--- START ---
(* ===== verification/InitContracts.v ===== *)
(** * The commands that deploy the contracts: [cli/init], and the deployment of a
    bridged token, [testing/transfer-eth-erc20/deploy-token.js]

    The options of a command are an object: a property that is not there is
    [undefined]. *)

From Stdlib Require Import Ascii Strings.Byte.
From stdpp Require Import base list strings gmap.
From Stdlib Require Import ZArith Lia.
From S2P Require Import Prelude Js Borsh Borshify Effects Schemas Robust NearTx Eth2NearRelay Near2EthRelay Accounts.
Local Open Scope Z_scope.

(** [web3.eth.accounts.privateKeyToAccount(sk).address], and [JSON.parse] of an
    interface file. *)
Class EthKeys := {
  privateKeyToAddress : string -> exn + string;
  parse_abi : list byte -> exn + unit
}.

(** [remove0x] of [utils/utils.js] *)
Definition remove0x (value : string) : string :=
  if String.eqb (substr_to 2 value) "0x" then substr_from 2 value else value.

(** [normalizeHex] of [utils/utils.js] *)
Definition normalizeHex (value : string) : string :=
  let value := toLowerCase value in
  if startsWith "0x" value then value else "0x" +:+ value.

Section eth.
Context {St N : Type} `{EthNode N} `{EthDeploy N} `{Files N} `{EthKeys} `{EncLib}.
Abbreviation M := (M St N event).

(** The connection that the deployments of one command share. *)
Record eth_opts := mkEthOpts {
  ethMasterSk : string;
  ethGasMultiplier : Z
}.

(** [EthContractInitializer.execute]; [None] is [null]. *)
Definition deploy_eth_contract (o : eth_opts) (args : list jsval) (gas : Z) (abiPath binPath : string)
    : M (option string) :=
  if negb (truthy abiPath) || negb (truthy binPath) then mret None
  else
    catch
      (ethMasterAccount ← lift (of_sum (privateKeyToAddress (normalizeEthKey (ethMasterSk o))));
       abi ← rpc (readFileSync abiPath) (EvReadFile abiPath);
       lift (of_sum (parse_abi abi));;
       bin ← rpc (readFileSync binPath) (EvReadFile binPath);
       gasPrice ← gas_price (ethGasMultiplier o);
       address ← rpc (eth_deploy abi ethMasterAccount (utf8 "0x" ++ bin) args gas gasPrice)
         (EvDeployEth ethMasterAccount (utf8 "0x" ++ bin) args gas gasPrice);
       destroy;;
       mret (Some (normalizeEthKey address)))
      (fun _ => mret None).

(** The [execute] of the five commands: exit when the deployment failed. *)
Definition deploy_or_exit (o : eth_opts) (args : list jsval) (gas : Z) (abiPath binPath : string)
    : M string :=
  success ← deploy_eth_contract o args gas abiPath binPath;
  match success with Some address => mret address | None => exit 1 end.

(** What [destroy] does to the connection: only a WebSocket is closed. *)
Definition closing : list event :=
  match eth_close (N := N) with Some _ => [EvCloseConnection] | None => [] end.
Lemma destroy_trace (w w' : world St N event) u :
  destroy w = (w', Ok u) -> trace w' = trace w ++ closing.
Proof.
  unfold destroy, closing. destruct eth_close; intros [= <-]; simpl; by rewrite ?app_nil_r.
Qed.

(** The calls of a deployment that succeeds. *)
Definition deployment (o : eth_opts) (sender : string) (args : list jsval) (gas : Z)
    (abiPath binPath : string) (abi bin : list byte) (g : Z) (raw : string) : list event :=
  [EvReadFile abiPath (inr abi); EvReadFile binPath (inr bin); EvGasPrice (inr g);
   EvDeployEth sender (utf8 "0x" ++ bin) args gas (g * ethGasMultiplier o) (inr raw)] ++ closing.

(** A deployment that returns an address was made with the given arguments. *)
Lemma deploy_or_exit_ok o args gas abiPath binPath (w w' : world St N event) address :
  deploy_or_exit o args gas abiPath binPath w = (w', Ok address) ->
  exists sender abi bin g raw, address = normalizeEthKey raw /\
    privateKeyToAddress (normalizeEthKey (ethMasterSk o)) = inr sender /\
    trace w' = trace w ++ deployment o sender args gas abiPath binPath abi bin g raw.
Proof.
  unfold deploy_or_exit, deploy_eth_contract. intros Hrun.
  apply bind_ok in Hrun as ([a|] & w1 & Hd & Hrun); [|done]. injection Hrun as -> ->.
  destruct (negb (truthy abiPath) || negb (truthy binPath)); [done|].
  apply catch_ok in Hd as [Hd|(e & w2 & _ & Hd)]; [|done].
  apply bind_ok in Hd as (sender & w1 & Hs & Hd). injection Hs as <- Hs.
  apply bind_ok in Hd as (abi & w2 & [n2 ->]%rpc_ok & Hd).
  apply bind_ok in Hd as (u & w3 & Hp & Hd). injection Hp as <- Hp.
  apply bind_ok in Hd as (bin & w4 & [n4 ->]%rpc_ok & Hd).
  apply bind_ok in Hd as (gp & w5 & Hg & Hd).
  apply bind_ok in Hg as (g & w6 & [n6 ->]%rpc_ok & Hg). injection Hg as <- <-.
  apply bind_ok in Hd as (raw & w7 & [n7 ->]%rpc_ok & Hd).
  apply bind_ok in Hd as ([] & w8 & Hclose%destroy_trace & Hd). injection Hd as <- <-.
  exists sender, abi, bin, g, raw. split; [done|]. split.
  - destruct (privateKeyToAddress _); simplify_eq/=; done.
  - rewrite Hclose. unfold deployment. simpl. by rewrite <- !app_assoc.
Qed.

Definition InitEthEd25519 (o : eth_opts) (abiPath binPath : string) : M string :=
  deploy_or_exit o [] 5000000 abiPath binPath.

Definition InitEthErc20 (o : eth_opts) (abiPath binPath : string) : M string :=
  deploy_or_exit o [] 3000000 abiPath binPath.

Definition InitEthLocker (o : eth_opts) (nearTokenFactoryAccount ethProverAddress : string)
    (abiPath binPath : string) : M string :=
  deploy_or_exit o [VBytes (utf8 nearTokenFactoryAccount); VStr ethProverAddress] 5000000 abiPath binPath.

(** The replace duration is given in seconds and the contract wants nanoseconds. *)
Definition InitEthClient (o : eth_opts) (lockEthAmount lockDuration replaceDuration : jsnum)
    (ethEd25519Address abiPath binPath : string) : M string :=
  lockEthAmount ← lift (toBN lockEthAmount);
  lockDuration ← lift (toBN lockDuration);
  replaceDuration ← lift (toBN replaceDuration);
  destroy;;
  deploy_or_exit o [VStr ethEd25519Address; VBN lockEthAmount; VBN lockDuration;
    VBN (replaceDuration * 1000000000)] 5000000 abiPath binPath.

Definition InitEthProver (o : eth_opts) (ethClientAddress abiPath binPath : string) : M string :=
  deploy_or_exit o [VStr ethClientAddress] 3000000 abiPath binPath.
End eth.

Section near.
Context {St N actions : Type} `{Clock N} `{EthNode N} `{NearNode N actions} `{Shell N} `{KeySlot St}.
Context `{NearAccounts N} `{Files N} `{KeyPairs}.
Context {W : Type} `{BinaryWriter W} `{BNLib} `{HexUtils} `{RelayLib}.
Variables (base64 : string -> list byte) (dag_merkle_roots : list jsval).
Abbreviation M := (M St N event).

(** A property of the options that is used as a string. *)
Definition opt (k : string) (opts : list (string * jsval)) : string :=
  match get_prop k opts with VStr s => s | _ => "" end.
(** [new BN(s)] for a string of digits *)
Definition opt_bn (k : string) (opts : list (string * jsval)) : Z :=
  default 0 (decimal (opt k opts)).

(** [if (!sk) sk = masterSk] *)
Definition key_or_master (sk master : string) : string := if truthy sk then sk else master.

(** [InitNearContracts.execute] *)
Definition InitNearContracts (opts : list (string * jsval)) : M (string * string) :=
  let masterAccount := opt "nearMasterAccount" opts in
  let masterSk := opt "nearMasterSk" opts in
  let clientAccount := opt "nearClientAccount" opts in
  let proverAccount := opt "nearProverAccount" opts in
  let clientSk := key_or_master (opt "nearClientSk" opts) masterSk in
  let proverSk := key_or_master (opt "nearProverSk" opts) masterSk in
  clientPk ← lift (of_sum (publicKeyOf clientSk));
  proverPk ← lift (of_sum (publicKeyOf proverSk));
  lift (of_sum (publicKeyOf masterSk));;
  let keyStore : gmap string string :=
    <[proverAccount := proverSk]> (<[clientAccount := clientSk]> {[masterAccount := masterSk]}) in
  verifyAccount keyStore masterAccount;;
  maybeCreateAccount masterAccount clientAccount clientPk
    (opt_bn "nearClientInitBalance" opts) (opt "nearClientContractPath" opts);;
  verifyAccount keyStore clientAccount;;
  maybeCreateAccount masterAccount proverAccount proverPk
    (opt_bn "nearProverInitBalance" opts) (opt "nearProverContractPath" opts);;
  verifyAccount keyStore proverAccount;;
  client_maybeInitialize (W := W) (opt "ethNodeUrl" opts) (mkAccount clientAccount) clientAccount base64
    dag_merkle_roots
    (match get_prop "nearClientValidateEthhash" opts with VStr s => String.eqb s "true" | _ => false end)
    (if js_truthy (get_prop "nearClientTrustedSigner" opts)
     then get_prop "nearClientTrustedSigner" opts else VNull);;
  prover_maybeInitialize (W := W) (mkAccount proverAccount) proverAccount base64 clientAccount;;
  destroy;;
  mret (clientSk, proverSk).

(** [DeployToken.execute]: the secret key of the factory, the account of the
    token and the address it bridges. *)
Definition DeployToken (ethTokenAddress masterAccount masterSk factoryAccount factorySk : string)
    : M (string * string * string) :=
  let factorySk := key_or_master factorySk masterSk in
  lift (of_sum (publicKeyOf masterSk));;
  lift (of_sum (publicKeyOf factorySk));;
  let keyStore : gmap string string := <[factoryAccount := factorySk]> {[masterAccount := masterSk]} in
  verifyAccount keyStore masterAccount;;
  verifyAccount keyStore factoryAccount;;
  let args := VObj [("address", VStr (remove0x ethTokenAddress))] in
  catch
    (rpc (near_change factoryAccount "deploy_bridge_token" args 300000000000000 (Some 150000000000000000000000000))
      (EvNearChange factoryAccount "deploy_bridge_token" args 300000000000000 (Some 150000000000000000000000000)))
    (fun _ => exit 1);;
  mret (factorySk, remove0x ethTokenAddress +:+ "." +:+ factoryAccount, ethTokenAddress).

(** [InitNearTokenFactory.execute]: the properties it returns. *)
Definition InitNearTokenFactory (opts : list (string * jsval)) : M (list (string * jsval)) :=
  let masterAccount := opt "nearMasterAccount" opts in
  let masterSk := opt "nearMasterSk" opts in
  let factoryAccount := opt "nearTokenFactoryAccount" opts in
  let factorySk := key_or_master (opt "nearTokenFactorySk" opts) masterSk in
  factoryPk ← lift (of_sum (publicKeyOf factorySk));
  lift (of_sum (publicKeyOf masterSk));;
  let keyStore : gmap string string := <[factoryAccount := factorySk]> {[masterAccount := masterSk]} in
  verifyAccount keyStore masterAccount;;
  maybeCreateAccount masterAccount factoryAccount factoryPk
    (opt_bn "nearTokenFactoryInitBalance" opts) (opt "nearTokenFactoryContractPath" opts);;
  let locker := opt "ethLockerAddress" opts in
  let args := VObj [("prover_account", get_prop "nearProverAccount" opts);
    ("locker_address", VStr (if startsWith "0x" locker then substr_from 2 locker else locker))] in
  catch
    (rpc (near_change factoryAccount "new" args 300000000000000 None)
      (EvNearChange factoryAccount "new" args 300000000000000 None))
    (fun _ => exit 1);;
  '(sk, tokenAccount, tokenAddress) ←
    DeployToken (opt "ethErc20Address" opts) masterAccount masterSk factoryAccount factorySk;
  mret [("nearErc20Account", VStr tokenAccount); ("ethErc20Address", VStr tokenAddress);
        ("nearTokenFactorySk", VStr sk)].
End near.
--- END ---
### WHAT IS NEEDED
Return, line for line and unchanged, the data from its first line through the line containing "gasPrice ← gas_price".

### EXERCISE OUTPUT
(* ===== verification/InitContracts.v ===== *)
(** * The commands that deploy the contracts: [cli/init], and the deployment of a
    bridged token, [testing/transfer-eth-erc20/deploy-token.js]

    The options of a command are an object: a property that is not there is
    [undefined]. *)

From Stdlib Require Import Ascii Strings.Byte.
From stdpp Require Import base list strings gmap.
From Stdlib Require Import ZArith Lia.
From S2P Require Import Prelude Js Borsh Borshify Effects Schemas Robust NearTx Eth2NearRelay Near2EthRelay Accounts.
Local Open Scope Z_scope.

(** [web3.eth.accounts.privateKeyToAccount(sk).address], and [JSON.parse] of an
    interface file. *)
Class EthKeys := {
  privateKeyToAddress : string -> exn + string;
  parse_abi : list byte -> exn + unit
}.

(** [remove0x] of [utils/utils.js] *)
Definition remove0x (value : string) : string :=
  if String.eqb (substr_to 2 value) "0x" then substr_from 2 value else value.

(** [normalizeHex] of [utils/utils.js] *)
Definition normalizeHex (value : string) : string :=
  let value := toLowerCase value in
  if startsWith "0x" value then value else "0x" +:+ value.

Section eth.
Context {St N : Type} `{EthNode N} `{EthDeploy N} `{Files N} `{EthKeys} `{EncLib}.
Abbreviation M := (M St N event).

(** The connection that the deployments of one command share. *)
Record eth_opts := mkEthOpts {
  ethMasterSk : string;
  ethGasMultiplier : Z
}.

(** [EthContractInitializer.execute]; [None] is [null]. *)
Definition deploy_eth_contract (o : eth_opts) (args : list jsval) (gas : Z) (abiPath binPath : string)
    : M (option string) :=
  if negb (truthy abiPath) || negb (truthy binPath) then mret None
  else
    catch
      (ethMasterAccount ← lift (of_sum (privateKeyToAddress (normalizeEthKey (ethMasterSk o))));
       abi ← rpc (readFileSync abiPath) (EvReadFile abiPath);
       lift (of_sum (parse_abi abi));;
       bin ← rpc (readFileSync binPath) (EvReadFile binPath);
       gasPrice ← gas_price (ethGasMultiplier o);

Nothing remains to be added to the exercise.